Se vieram para cá analfabetos e letrados, pressupõem-se que já se delineava um quadro sociolinguístico em que duas gramáticas, se assim podemos dizer, entravam em competição (Mattos e Silva, 1998, apud Castilho, 2001): a do português europeu considerado culto, veiculado por padres e trabalhadores da administração, e a do português europeu falado, difundido pelas massas de analfabetos. Acrescentando-se o fato de que na colônia já se encontrava um montante expressivo de indivíduos não-brancos e, igualmente, desconhecedores da escrita da língua portuguesa, tem-se uma situação perfeita para o início da polarização sociolinguística do português brasileiro. (SANTOS, 2002, p. 02)

No entanto, ―[...] a imigração portuguesa não pode ser a única responsável pelo falar carioca‖ (CALLOU; AVELAR, 2002 apud SANTOS, 2002, p. 03).
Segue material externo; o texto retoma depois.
Lemma getWorkspaceErrors_is_Some (st : State) :
  rangesResolve st -> is_Some (getWorkspaceErrors st).
Proof.
  intros (Hp & Hm & Hv). unfold getWorkspaceErrors.
  assert (is_Some (mapM (parseWorkspaceError st) (parse (st_errors st)))) as [ps ->].
  { apply mapM_is_Some, Forall_forall. intros pe Hpe.
    unfold compose, parseWorkspaceError.
    destruct (WorkspaceProps.resolveSourceFragment_is_Some st _ (Hp _ Hpe)) as [sf ->].
    by eexists. }
  assert (is_Some (mapM (mergeWorkspaceError st) (merge (st_errors st)))) as [ms ->].
  { apply mapM_is_Some, Forall_forall. intros me Hme.
    unfold compose, mergeWorkspaceError.
    destruct (WorkspaceProps.resolve_all_is_Some st _ (fun sr => Hm me sr Hme)) as [sfs ->].
    by eexists. }
  assert (is_Some (mapM (validationWorkspaceError st) (validation (st_errors st))))
    as [vs ->].
  { apply mapM_is_Some, Forall_forall. intros ve Hve.
    unfold compose, validationWorkspaceError.
    destruct (WorkspaceProps.resolve_all_is_Some st _ (fun sr => Hv ve sr Hve)) as [sfs ->].
    by eexists. }
  by eexists.
Qed.

Lemma resolveSourceFragment_Some_inv (st : State) sr sf :
  resolveSourceFragment st sr = Some sf ->
  is_Some (parsedBlueprints st !! sr_filename sr) /\ sourceRange sf = sr.
Proof.
  unfold resolveSourceFragment.
  destruct (parsedBlueprints st !! sr_filename sr); [|done].
  intros [= <-]. split; [by eexists|done].
Qed.

Lemma resolve_all_Some_inv (st : State) srs sfs :
  mapM (resolveSourceFragment st) srs = Some sfs ->
  (forall sr, sr ∈ srs -> is_Some (parsedBlueprints st !! sr_filename sr))
  /\ map sourceRange sfs = srs
  /\ Forall (fun sf => resolveSourceFragment st (sourceRange sf) = Some sf) sfs.
Proof.
  rewrite mapM_Some. induction 1 as [|sr sf srs sfs H _ IH].
  - split; [by intros ? ?%elem_of_nil|done].
  - destruct IH as (IH1 & IH2 & IH3).
    destruct (resolveSourceFragment_Some_inv _ _ _ H) as [Hs Hr].
    split; [|split].
    + intros sr' [->|?]%elem_of_cons; auto.
    + cbn. by rewrite Hr, IH2.
    + constructor; [by rewrite Hr|done].
Qed.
Assim, o ―carioquês‖ caracteriza-se como uma variedade diatópica (ou geográfica) do português brasileiro, com peculiaridades urbanas, abrangendo falas estigmatizadas e prestigiadas de diversas comunidades – sejam elas de fala ou de prática –, unidas por alguns traços que demonstrem a procedência regional dos indivíduos que dispõem e se inserem nessas características.

O ―carioquês‖ está inserido nas normas da língua portuguesa, e disseminado da variação popular (também chamada de vulgar) a padrão. O ―favelês‖, por sua vez, sendo uma derivação da norma popular, pode ou não vincular-se ao ―carioquês‖. Os usos linguísticos das favelas não necessariamente estão atrelados aos usos da cidade do Rio de Janeiro, já que, como se observa nos corpora, o ―favelês‖ está presente em diversas outras favelas do país, o que não ocorre com o ―carioquês‖, pois ele não ultrapassa barreiras geográficas, a não ser que forçosamente, como no caso dos cariocas residentes de Maringá, relatado acima. No documentário Falcão- meninos do tráfico (2006) não há tentativas, por parte dos entrevistados, de simulação dos traços regionais cariocas.

Diferentemente de outros estados brasileiros, as favelas do Rio de Janeiro são conhecidas mundialmente, a distribuição geográfica da riqueza e da pobreza na cidade foram estudadas por muitos, assim como também se pesquisou bastante sobre o reflexo dessa polarização na língua. Entretanto, não se pode permitir haver uma confusão entre o ―favelês‖ e o ―carioquês‖, pois este último poderá ser empregado no ―morro‖ (favela) ou no ―asfalto‖ (áreas centrais e/ou prestigiadas da cidade, onde não há favelas) com juízos de valor semelhantes. O mesmo não acontece com os usos da comunidade linguística favela.